Grow a garden of clams

It shouldn’t have surprised me to learn that there is evidence of clam gardening from Washington through British Columbia and up to Alaska. The Coast Salish tribes are  globally known for existing on a bounty of salmon, but the middens of herring bones and bivalve shells found along the coast here are strong evidence that these were a significant part of the diet as well.

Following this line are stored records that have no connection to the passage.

(** C8. On a mesh artist whose [show.vertices] setting is true (as it is
    initially), [draw()] fails with an attribute-lookup error: it calls
    [self.draw_nodes()] (and then [self.draw_nodelabels()]), which the
    class does not define - it defines [draw_vertices] and
    [draw_vertexlabels] - and which, by assumption, the base class does
    not provide either.  [draw()] returns its list of six entries only when
    [show.vertices] is false. *)
Theorem draw_looks_up_missing_methods (m : Mesh XYZ) self :
  base_dict "draw_nodes" = None →
  (class_dict "draw_nodes" = None ∧ class_dict "draw_nodelabels" = None ∧
   is_Some (class_dict "draw_vertices") ∧
   is_Some (class_dict "draw_vertexlabels")) ∧
  (∀ v, settings self !! "show.vertices" = Some v → truthy v = true →
        draw self = Err (AttributeError "draw_nodes")) ∧
  draw (__init__ m) = Err (AttributeError "draw_nodes") ∧
  (∀ g, draw self = Ok g →
        length g = 6%nat ∧
        ∃ v, settings self !! "show.vertices" = Some v ∧ truthy v = false).
Proof.
  intros Hbase. split; [|split; [|split]].
  - split; [done|]. split; [done|]. split; by eexists.
  - intros v. by apply draw_show_vertices.
  - by apply (draw_show_vertices _ (VBool true)).
  - intros g. by apply draw_Ok_length.
Qed.

End with_base.

End mesh_artist.
(** ** Empty selections *)

Section selections.
Import specwords meshwords.
Context {XYZ : Type} `{host : networkartist.BlenderDrawing XYZ}.
Context {XYZ' Geom : Type} `{gh : meshartist.GhDrawing XYZ' Geom}.

(** C10. An empty list given as the selection of [draw_nodes],
    [draw_edges] (network artist), [draw_vertices], [draw_faces] or
    [draw_edges] (mesh artist) is treated as [None]: the call does what the
    call without a selection does, whatever that is; and when the colour
    setting is there, the data structure has geometry for its own keys and
    (for the network artist) the collection resolves, the call returns and
    the host has been handed one descriptor for every node, edge, vertex
    or face of the data structure, in order. *)
Theorem empty_selection_draws_all :
  (∀ color self d,
     networkartist.draw_nodes (Some []) color self d
     = networkartist.draw_nodes None color self d) ∧
  (∀ color self d,
     networkartist.draw_edges (Some []) color self d
     = networkartist.draw_edges None color self d) ∧
  (∀ color self,
     meshartist.draw_vertices (Some []) color self
     = meshartist.draw_vertices None color self) ∧
  (∀ color join_faces self,
     meshartist.draw_faces (Some []) color join_faces self
     = meshartist.draw_faces None color join_faces self) ∧
  (∀ color self,
     meshartist.draw_edges (Some []) color self
     = meshartist.draw_edges None color self) ∧
  (∀ color self d dflt c self1 d1,
     let net := networkartist.network self in
     networkartist.settings self !! "color.nodes" = Some dflt →
     hostlaws.has_nodes net (networkartist.net_nodes net) →
     networkartist.nodecollection self d = Ok (c, self1, d1) →
     ∃ points objs self' d',
       networkartist.draw_nodes (Some []) color self d = Ok (objs, self', d') ∧
       networkartist.draw_points points c d1 = (objs, d') ∧
       Forall2 (fun node p =>
                  networkartist.node_coordinates net node
                  = Ok (networkartist.pt_pos p) ∧
                  networkartist.pt_name p
                  = networkartist.net_name net +:+ ".node." +:+ str node)
               (networkartist.net_nodes net) points ∧
       networkartist.object_node self'
       = dict (zip objs (networkartist.net_nodes net))) ∧
  (∀ color self d dflt c self1 d1,
     let net := networkartist.network self in
     networkartist.settings self !! "color.edges" = Some dflt →
     hostlaws.has_ends net (networkartist.net_edges net) →
     networkartist.edgecollection self d = Ok (c, self1, d1) →
     ∃ lines objs self' d',
       networkartist.draw_edges (Some []) color self d = Ok (objs, self', d') ∧
       networkartist.draw_lines lines c d1 = (objs, d') ∧
       Forall2 (fun edge l =>
                  networkartist.node_coordinates net edge.1
                  = Ok (networkartist.ln_start l) ∧
                  networkartist.node_coordinates net edge.2
                  = Ok (networkartist.ln_end l) ∧
                  networkartist.ln_name l
                  = networkartist.net_name net +:+ ".edge." +:+ str edge.1
                    +:+ "-" +:+ str edge.2)
               (networkartist.net_edges net) lines ∧
       networkartist.object_edge self'
       = dict (zip objs (networkartist.net_edges net))) ∧
  (∀ color self dflt,
     let m := meshartist.mesh self in
     meshartist.settings self !! "color.vertices" = Some dflt →
     has_vertices m (meshartist.vertices m) →
     ∃ points,
       meshartist.draw_vertices (Some []) color self
       = Ok (meshartist.draw_points_ points) ∧
       Forall2 (fun vertex p =>
                  meshartist.vertex_coordinates m vertex
                  = Ok (meshartist.pt_pos p) ∧
                  meshartist.pt_name p
                  = meshartist.mesh_name m +:+ ".vertex." +:+ str vertex)
               (meshartist.vertices m) points) ∧
  (∀ color self dflt,
     let m := meshartist.mesh self in
     meshartist.settings self !! "color.faces" = Some dflt →
     has_faces m (meshartist.faces m) →
     ∃ polygons,
       meshartist.draw_faces (Some []) color false self
       = Ok (meshartist.draw_faces_ polygons) ∧
       meshartist.draw_faces (Some []) color true self
       = Ok [foldl meshartist.Mesh_Append meshartist.Mesh_new
               (meshartist.draw_faces_ polygons)] ∧
       Forall2 (fun fkey f =>
                  meshartist.face_coordinates m fkey
                  = Ok (meshartist.fc_points f) ∧
                  meshartist.fc_name f
                  = meshartist.mesh_name m +:+ ".face." +:+ str fkey)
               (meshartist.faces m) polygons) ∧
  (∀ color self dflt,
     let m := meshartist.mesh self in
     meshartist.settings self !! "color.edges" = Some dflt →
     has_edges m (meshartist.edges m) →
     ∃ lines,
       meshartist.draw_edges (Some []) color self
       = Ok (meshartist.draw_lines_ lines) ∧
       Forall2 (fun edge l =>
                  meshartist.edge_coordinates m edge.1 edge.2
                  = Ok (meshartist.ln_start l, meshartist.ln_end l) ∧
                  meshartist.ln_name l
                  = meshartist.mesh_name m +:+ ".edge." +:+ str edge.1
                    +:+ "-" +:+ str edge.2)
               (meshartist.edges m) lines).
Proof.
  do 5 (split; [done|]).
  split; [|split; [|split; [|split]]].
  - intros color self d dflt c self1 d1 net Hdflt Hhas Hcoll.
    destruct (node_points_total net color dflt _ Hhas) as [points Hpoints].
    pose proof (draw_nodes_eq (Some []) color self d dflt Hdflt) as Heq.
    cbv zeta in Heq. cbn [selection bool_decide decide_rel] in Heq.
    rewrite bool_decide_eq_true_2 in Heq by done.
    fold net in Heq. rewrite Hpoints, Hcoll, !bind_Ok in Heq.
    eexists points, _, _, _. split; [exact Heq|].
    split; [by destruct (networkartist.draw_points points c d1)|]. split.
    + eapply Forall2_impl;
        [by apply (node_points_described net color dflt
                     (networkartist.net_nodes net))|].
      cbn. tauto.
    + by rewrite object_node_eq.
  - intros color self d dflt c self1 d1 net Hdflt Hhas Hcoll.
    destruct (edge_lines_total net color dflt _ Hhas) as [lines Hlines].
    pose proof (draw_edges_eq (Some []) color self d dflt Hdflt) as Heq.
    cbv zeta in Heq. cbn [selection bool_decide decide_rel] in Heq.
    rewrite bool_decide_eq_true_2 in Heq by done.
    fold net in Heq. rewrite Hlines, Hcoll, !bind_Ok in Heq.
    eexists lines, _, _, _. split; [exact Heq|].
    split; [by destruct (networkartist.draw_lines lines c d1)|]. split.
    + eapply Forall2_impl;
        [by apply (edge_lines_described net color dflt
                     (networkartist.net_edges net))|].
      cbn. tauto.
    + by rewrite object_edge_eq.
  - intros color self dflt m Hdflt Hhas.
    apply (vertex_points_total m color dflt) in Hhas as [points Hpoints].
    exists points. rewrite (draw_vertices_eq _ _ _ dflt Hdflt).
    cbn [selection]. rewrite bool_decide_eq_true_2 by done.
    fold m. rewrite Hpoints, bind_Ok. split; [done|].
    eapply (mapM_described _ _ (meshartist.vertices m)); [|done|exact Hpoints].
    intros key p _ (pos & Hpos & ->)%vertex_point_Ok. cbn.
    split; [by apply lookup_key_Some|done].
  - intros color self dflt m Hdflt Hhas.
    apply (face_polygons_total m color dflt) in Hhas as [polygons Hpolygons].
    exists polygons. rewrite !(draw_faces_eq _ _ _ _ dflt Hdflt).
    cbn [selection]. rewrite bool_decide_eq_true_2 by done.
    fold m. rewrite Hpolygons, !bind_Ok. split; [done|]. split; [done|].
    eapply (mapM_described _ _ (meshartist.faces m)); [|done|exact Hpolygons].
    intros key p _ (pos & Hpos & ->)%face_polygon_Ok. cbn.
    split; [by apply lookup_key_Some|done].
  - intros color self dflt m Hdflt Hhas.
    apply (edge_lines_mesh_total m color dflt) in Hhas as [lines Hlines].
    exists lines. rewrite (draw_edges_mesh_eq _ _ _ dflt Hdflt).
    cbn [selection]. rewrite bool_decide_eq_true_2 by done.
    fold m. rewrite Hlines, bind_Ok. split; [done|].
    eapply (mapM_described _ _ (meshartist.edges m)); [|done|exact Hlines].
    intros key p _ ([start end_] & Hpos & ->)%edge_line_mesh_Ok. cbn.
    split; [by apply lookup_key_Some|done].
Qed.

A traditional method of salmon cooking -Indian Country Today

A familiar image of salmon cooking -Indian Country Today

Similar to rice terraces, where the steep slopes of a hill are graded and supported with rock walls, the clam garden is a form of aquaculture called mariculture- or “sea farming”. As demand for seafood continues to rise globally, the World Bank, U.N. Food and Agriculture Organization, and many others are looking for ways to farm more seafoods more efficiently. I know many people who reject aquaculture as a solution to food production because they’d rather focus on reducing over harvesting, but I suspect that mostly they are thinking about how unsustainable farming carnivorous fish, like salmon, has been. This idealism I hear so often among ocean conservationists doesn’t take into account that no matter your personal opinion, aquaculture is the only growing food sector globally for a few years now. Further, the environmental footprint and energy costs of seafoods varies widely, where shellfish seems to have the lowest environmental cost and can even improve water quality. [After reading The Evolving Sphere of Food Security out of Stanford I am more familiar with these nuances of energy needs for food production and believe that we must look carefully at how aquaculture practices vary]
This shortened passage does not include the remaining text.